RECORDS PROVIDED:
##############################
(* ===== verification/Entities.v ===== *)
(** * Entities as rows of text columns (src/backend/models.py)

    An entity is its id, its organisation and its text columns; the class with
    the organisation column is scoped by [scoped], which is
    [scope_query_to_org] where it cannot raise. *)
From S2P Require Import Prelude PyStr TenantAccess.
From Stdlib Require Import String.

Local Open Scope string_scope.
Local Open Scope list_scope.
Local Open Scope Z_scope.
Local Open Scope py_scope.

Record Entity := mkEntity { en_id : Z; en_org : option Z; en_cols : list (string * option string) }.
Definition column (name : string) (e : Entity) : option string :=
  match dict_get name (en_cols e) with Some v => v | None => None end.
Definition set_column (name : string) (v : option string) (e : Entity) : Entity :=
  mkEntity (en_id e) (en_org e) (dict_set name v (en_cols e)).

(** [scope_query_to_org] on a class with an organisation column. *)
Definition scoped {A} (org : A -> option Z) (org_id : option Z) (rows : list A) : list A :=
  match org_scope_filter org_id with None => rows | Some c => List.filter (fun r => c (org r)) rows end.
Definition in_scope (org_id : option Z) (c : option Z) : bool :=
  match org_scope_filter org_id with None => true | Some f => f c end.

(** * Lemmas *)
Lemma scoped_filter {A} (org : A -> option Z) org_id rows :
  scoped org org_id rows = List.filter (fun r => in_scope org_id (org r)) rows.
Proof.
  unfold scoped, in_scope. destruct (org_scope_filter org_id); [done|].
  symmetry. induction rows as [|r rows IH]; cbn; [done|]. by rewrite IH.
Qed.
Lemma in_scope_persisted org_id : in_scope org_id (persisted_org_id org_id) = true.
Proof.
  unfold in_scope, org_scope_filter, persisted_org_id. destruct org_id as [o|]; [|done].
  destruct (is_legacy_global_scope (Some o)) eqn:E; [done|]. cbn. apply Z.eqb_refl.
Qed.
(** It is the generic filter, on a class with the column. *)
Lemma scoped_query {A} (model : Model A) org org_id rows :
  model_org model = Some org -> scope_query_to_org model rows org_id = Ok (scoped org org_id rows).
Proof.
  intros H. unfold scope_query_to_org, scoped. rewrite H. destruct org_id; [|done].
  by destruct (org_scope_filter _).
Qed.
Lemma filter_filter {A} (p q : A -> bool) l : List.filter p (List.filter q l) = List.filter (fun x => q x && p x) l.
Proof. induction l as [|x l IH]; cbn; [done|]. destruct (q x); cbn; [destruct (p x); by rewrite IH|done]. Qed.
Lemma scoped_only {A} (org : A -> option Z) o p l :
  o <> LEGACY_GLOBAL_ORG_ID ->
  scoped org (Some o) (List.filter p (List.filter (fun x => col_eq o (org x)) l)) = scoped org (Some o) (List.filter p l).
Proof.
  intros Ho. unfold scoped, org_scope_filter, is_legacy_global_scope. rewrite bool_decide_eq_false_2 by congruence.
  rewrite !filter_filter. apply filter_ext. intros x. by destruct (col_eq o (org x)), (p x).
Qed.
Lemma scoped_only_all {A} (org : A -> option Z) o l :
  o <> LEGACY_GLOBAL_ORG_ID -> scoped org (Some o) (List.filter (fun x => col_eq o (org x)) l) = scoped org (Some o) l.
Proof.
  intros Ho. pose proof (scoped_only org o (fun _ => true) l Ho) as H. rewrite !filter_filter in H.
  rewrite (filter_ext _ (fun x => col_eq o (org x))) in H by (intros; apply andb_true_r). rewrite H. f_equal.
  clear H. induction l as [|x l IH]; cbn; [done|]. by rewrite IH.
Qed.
##############################
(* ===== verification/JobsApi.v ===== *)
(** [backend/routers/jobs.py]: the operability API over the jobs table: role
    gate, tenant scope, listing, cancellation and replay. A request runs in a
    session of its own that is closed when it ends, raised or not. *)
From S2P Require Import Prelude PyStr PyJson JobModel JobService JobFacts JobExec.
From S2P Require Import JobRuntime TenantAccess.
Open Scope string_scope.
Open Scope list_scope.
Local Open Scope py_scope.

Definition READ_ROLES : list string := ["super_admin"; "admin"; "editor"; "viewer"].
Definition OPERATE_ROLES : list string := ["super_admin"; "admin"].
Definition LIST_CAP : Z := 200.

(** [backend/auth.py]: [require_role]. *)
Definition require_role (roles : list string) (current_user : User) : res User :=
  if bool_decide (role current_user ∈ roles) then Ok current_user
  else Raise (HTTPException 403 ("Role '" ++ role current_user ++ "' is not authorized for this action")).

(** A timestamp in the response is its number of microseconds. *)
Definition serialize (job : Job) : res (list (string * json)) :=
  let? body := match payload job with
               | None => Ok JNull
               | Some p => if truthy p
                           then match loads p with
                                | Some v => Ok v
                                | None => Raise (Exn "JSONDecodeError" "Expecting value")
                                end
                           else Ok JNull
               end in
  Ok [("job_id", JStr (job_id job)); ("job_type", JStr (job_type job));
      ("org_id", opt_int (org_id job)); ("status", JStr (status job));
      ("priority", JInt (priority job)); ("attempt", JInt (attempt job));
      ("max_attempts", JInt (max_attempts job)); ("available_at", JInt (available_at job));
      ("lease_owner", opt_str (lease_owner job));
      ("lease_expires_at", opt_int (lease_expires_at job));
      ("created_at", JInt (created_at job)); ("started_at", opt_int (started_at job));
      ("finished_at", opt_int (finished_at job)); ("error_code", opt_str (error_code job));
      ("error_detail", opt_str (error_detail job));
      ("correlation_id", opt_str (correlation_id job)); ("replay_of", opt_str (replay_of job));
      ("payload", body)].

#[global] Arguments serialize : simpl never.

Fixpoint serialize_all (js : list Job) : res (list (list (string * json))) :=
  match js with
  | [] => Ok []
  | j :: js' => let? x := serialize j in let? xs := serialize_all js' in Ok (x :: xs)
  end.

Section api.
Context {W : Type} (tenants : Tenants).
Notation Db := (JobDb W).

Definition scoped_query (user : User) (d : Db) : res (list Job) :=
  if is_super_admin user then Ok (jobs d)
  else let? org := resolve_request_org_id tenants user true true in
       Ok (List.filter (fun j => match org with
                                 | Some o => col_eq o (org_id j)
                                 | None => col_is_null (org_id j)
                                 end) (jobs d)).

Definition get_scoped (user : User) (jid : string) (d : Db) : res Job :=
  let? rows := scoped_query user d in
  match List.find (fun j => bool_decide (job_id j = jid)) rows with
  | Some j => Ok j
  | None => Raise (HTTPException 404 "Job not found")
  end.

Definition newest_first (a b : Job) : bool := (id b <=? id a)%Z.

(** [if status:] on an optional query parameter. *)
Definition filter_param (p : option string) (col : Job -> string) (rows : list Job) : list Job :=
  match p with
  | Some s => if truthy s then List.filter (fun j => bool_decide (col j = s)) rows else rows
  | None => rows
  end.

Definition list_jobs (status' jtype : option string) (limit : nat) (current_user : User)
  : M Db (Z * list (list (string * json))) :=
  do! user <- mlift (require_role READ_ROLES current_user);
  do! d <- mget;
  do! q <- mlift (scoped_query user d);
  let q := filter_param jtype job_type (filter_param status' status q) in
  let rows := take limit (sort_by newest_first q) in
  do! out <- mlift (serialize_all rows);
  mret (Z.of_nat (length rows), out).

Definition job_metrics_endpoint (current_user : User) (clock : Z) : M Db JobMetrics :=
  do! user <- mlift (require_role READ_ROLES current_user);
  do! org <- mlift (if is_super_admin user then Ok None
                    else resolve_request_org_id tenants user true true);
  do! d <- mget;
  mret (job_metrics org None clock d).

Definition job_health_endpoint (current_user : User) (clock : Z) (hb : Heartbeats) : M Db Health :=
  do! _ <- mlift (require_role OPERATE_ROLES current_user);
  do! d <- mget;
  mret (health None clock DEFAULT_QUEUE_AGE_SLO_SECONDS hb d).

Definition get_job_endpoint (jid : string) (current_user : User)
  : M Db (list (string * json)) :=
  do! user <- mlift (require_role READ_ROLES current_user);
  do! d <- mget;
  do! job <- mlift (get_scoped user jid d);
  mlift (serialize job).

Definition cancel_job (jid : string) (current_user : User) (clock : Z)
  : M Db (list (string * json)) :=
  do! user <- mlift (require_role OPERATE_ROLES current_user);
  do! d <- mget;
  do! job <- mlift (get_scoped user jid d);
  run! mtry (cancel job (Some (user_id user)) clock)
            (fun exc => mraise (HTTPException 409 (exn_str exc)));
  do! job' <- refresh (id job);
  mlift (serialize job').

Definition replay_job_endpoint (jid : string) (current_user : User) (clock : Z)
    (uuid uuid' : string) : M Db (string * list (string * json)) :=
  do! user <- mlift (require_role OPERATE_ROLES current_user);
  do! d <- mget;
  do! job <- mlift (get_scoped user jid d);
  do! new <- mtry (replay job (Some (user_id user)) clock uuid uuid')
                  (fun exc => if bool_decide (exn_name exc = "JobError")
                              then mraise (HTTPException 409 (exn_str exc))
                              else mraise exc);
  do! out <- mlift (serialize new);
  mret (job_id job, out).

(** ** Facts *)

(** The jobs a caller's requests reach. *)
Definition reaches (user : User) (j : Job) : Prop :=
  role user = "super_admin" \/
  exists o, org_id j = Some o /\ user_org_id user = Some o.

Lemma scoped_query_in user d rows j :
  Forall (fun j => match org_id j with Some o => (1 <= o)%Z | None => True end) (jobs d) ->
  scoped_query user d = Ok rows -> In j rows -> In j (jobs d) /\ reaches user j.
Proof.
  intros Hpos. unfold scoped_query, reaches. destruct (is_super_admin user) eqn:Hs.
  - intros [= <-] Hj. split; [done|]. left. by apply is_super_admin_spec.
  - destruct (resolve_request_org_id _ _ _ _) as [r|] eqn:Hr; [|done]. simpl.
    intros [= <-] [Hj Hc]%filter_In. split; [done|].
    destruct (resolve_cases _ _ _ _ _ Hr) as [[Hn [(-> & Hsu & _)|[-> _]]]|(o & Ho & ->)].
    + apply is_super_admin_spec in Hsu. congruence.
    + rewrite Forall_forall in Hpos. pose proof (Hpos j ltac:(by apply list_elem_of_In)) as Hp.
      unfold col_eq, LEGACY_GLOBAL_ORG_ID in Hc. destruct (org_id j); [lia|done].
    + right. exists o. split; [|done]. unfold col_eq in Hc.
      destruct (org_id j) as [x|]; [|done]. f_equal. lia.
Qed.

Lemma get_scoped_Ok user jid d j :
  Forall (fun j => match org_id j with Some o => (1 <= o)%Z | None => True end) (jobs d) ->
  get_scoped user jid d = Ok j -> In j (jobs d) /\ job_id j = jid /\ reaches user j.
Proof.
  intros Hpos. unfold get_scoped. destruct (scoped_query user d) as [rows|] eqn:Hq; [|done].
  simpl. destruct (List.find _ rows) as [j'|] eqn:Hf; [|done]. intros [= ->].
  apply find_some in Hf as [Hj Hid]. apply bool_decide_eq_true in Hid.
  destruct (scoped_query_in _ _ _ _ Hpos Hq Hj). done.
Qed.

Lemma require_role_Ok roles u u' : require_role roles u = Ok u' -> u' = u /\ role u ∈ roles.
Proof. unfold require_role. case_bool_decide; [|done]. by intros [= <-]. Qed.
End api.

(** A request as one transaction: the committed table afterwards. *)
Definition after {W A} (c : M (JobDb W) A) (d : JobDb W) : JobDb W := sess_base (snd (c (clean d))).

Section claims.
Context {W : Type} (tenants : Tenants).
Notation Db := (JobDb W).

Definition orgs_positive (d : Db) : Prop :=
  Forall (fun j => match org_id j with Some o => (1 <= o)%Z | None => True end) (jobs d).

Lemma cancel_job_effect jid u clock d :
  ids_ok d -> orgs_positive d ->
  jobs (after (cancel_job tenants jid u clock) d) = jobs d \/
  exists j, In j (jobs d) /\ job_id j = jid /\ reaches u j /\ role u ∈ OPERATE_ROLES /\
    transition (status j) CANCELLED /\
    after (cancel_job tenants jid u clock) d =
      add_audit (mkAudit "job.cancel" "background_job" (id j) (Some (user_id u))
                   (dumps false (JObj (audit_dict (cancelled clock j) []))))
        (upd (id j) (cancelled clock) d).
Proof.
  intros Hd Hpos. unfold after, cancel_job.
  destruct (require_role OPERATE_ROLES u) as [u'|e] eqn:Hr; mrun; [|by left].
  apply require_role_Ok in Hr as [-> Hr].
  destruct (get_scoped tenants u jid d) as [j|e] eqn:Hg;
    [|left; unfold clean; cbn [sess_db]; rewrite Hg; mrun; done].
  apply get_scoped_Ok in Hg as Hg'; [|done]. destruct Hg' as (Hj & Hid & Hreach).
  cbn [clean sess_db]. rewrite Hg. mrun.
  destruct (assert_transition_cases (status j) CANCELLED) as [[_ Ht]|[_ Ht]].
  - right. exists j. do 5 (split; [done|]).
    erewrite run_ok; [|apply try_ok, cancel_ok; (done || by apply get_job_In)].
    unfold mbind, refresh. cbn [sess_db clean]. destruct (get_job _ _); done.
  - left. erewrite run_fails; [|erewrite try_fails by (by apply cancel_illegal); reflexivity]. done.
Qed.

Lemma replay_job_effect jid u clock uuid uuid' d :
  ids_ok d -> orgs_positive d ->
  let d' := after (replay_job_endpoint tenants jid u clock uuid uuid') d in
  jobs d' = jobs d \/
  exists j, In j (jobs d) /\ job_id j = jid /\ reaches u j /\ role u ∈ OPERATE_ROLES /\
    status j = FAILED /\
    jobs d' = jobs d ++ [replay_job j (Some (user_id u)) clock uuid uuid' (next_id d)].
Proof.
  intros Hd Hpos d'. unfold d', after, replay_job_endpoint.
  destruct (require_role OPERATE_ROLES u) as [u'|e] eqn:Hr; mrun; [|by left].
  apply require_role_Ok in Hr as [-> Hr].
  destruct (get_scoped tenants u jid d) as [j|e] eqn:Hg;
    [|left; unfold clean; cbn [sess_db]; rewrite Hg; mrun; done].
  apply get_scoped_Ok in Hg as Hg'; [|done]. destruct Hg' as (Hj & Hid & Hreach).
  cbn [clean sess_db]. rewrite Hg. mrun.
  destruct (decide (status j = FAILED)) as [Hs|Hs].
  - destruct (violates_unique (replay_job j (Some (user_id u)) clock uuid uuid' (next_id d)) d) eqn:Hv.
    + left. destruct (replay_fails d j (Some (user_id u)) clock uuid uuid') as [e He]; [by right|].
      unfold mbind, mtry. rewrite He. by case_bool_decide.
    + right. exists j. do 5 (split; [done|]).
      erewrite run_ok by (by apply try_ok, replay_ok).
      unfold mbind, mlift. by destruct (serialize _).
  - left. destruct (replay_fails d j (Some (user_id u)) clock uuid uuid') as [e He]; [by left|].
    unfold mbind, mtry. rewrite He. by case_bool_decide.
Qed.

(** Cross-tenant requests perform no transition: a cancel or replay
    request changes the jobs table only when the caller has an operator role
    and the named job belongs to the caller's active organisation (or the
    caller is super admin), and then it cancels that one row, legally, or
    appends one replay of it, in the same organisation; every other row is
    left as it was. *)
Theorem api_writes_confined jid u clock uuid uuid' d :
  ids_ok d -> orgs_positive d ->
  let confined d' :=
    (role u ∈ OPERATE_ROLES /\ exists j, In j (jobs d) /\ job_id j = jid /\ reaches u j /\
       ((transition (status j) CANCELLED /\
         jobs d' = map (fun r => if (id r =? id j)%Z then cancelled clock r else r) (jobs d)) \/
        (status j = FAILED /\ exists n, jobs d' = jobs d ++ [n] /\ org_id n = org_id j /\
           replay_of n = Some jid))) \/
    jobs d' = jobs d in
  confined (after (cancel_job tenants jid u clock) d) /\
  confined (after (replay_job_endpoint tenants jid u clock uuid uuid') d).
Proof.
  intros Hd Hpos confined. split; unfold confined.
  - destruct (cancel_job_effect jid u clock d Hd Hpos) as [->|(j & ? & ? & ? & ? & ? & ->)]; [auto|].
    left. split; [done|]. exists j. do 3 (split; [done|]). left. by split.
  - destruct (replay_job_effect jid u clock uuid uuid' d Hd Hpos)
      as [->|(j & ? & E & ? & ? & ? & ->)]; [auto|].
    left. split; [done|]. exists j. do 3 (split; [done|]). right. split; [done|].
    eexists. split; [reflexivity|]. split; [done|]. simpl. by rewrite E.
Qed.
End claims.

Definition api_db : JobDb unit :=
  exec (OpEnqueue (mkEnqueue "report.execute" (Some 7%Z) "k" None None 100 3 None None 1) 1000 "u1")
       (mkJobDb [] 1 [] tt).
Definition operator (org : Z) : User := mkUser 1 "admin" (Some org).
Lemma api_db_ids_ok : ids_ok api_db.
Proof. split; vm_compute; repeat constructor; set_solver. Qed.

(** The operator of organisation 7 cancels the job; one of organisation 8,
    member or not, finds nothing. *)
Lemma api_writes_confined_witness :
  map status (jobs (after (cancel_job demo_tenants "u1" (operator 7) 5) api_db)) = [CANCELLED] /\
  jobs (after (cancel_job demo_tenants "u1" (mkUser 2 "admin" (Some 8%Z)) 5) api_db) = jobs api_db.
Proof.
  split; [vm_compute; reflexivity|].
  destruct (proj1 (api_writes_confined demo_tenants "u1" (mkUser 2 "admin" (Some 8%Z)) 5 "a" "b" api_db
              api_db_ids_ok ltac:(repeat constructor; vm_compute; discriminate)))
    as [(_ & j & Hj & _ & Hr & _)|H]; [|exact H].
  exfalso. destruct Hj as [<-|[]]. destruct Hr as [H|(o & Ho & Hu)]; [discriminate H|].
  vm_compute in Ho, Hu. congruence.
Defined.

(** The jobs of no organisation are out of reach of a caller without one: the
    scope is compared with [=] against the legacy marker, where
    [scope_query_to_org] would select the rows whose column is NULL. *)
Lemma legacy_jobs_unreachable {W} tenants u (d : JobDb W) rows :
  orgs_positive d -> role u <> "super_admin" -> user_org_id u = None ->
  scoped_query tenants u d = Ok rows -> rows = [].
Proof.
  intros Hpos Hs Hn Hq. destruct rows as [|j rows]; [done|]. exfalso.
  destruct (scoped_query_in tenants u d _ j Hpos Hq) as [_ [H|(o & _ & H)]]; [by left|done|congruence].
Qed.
##############################
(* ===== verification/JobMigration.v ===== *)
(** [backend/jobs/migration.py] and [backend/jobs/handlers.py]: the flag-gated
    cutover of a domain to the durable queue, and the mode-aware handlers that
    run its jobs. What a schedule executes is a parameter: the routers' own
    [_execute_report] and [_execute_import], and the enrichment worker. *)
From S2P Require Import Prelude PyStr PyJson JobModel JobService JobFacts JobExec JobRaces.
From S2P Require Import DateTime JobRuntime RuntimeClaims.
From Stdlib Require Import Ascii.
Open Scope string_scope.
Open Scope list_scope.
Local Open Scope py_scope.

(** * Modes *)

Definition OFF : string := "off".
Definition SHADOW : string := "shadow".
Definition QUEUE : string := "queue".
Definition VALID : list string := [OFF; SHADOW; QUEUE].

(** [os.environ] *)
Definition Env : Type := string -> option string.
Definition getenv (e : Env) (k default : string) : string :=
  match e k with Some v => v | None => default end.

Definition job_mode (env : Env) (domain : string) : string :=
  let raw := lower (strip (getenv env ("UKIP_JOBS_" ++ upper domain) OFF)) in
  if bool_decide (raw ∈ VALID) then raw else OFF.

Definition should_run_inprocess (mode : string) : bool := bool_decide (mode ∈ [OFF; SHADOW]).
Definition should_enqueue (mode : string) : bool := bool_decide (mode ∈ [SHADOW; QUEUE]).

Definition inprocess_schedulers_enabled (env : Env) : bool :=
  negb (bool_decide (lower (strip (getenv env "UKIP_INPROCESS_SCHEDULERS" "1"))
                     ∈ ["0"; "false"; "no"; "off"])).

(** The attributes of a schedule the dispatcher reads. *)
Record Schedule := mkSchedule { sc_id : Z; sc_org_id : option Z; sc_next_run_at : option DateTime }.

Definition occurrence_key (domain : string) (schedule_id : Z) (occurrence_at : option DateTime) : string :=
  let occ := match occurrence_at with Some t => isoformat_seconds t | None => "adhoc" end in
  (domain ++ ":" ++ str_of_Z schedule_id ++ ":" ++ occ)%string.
##############################
Using the material above, return each line in which the word "JStr" occurs.

EXERCISE RESPONSE:
  Ok [("job_id", JStr (job_id job)); ("job_type", JStr (job_type job));
      ("org_id", opt_int (org_id job)); ("status", JStr (status job));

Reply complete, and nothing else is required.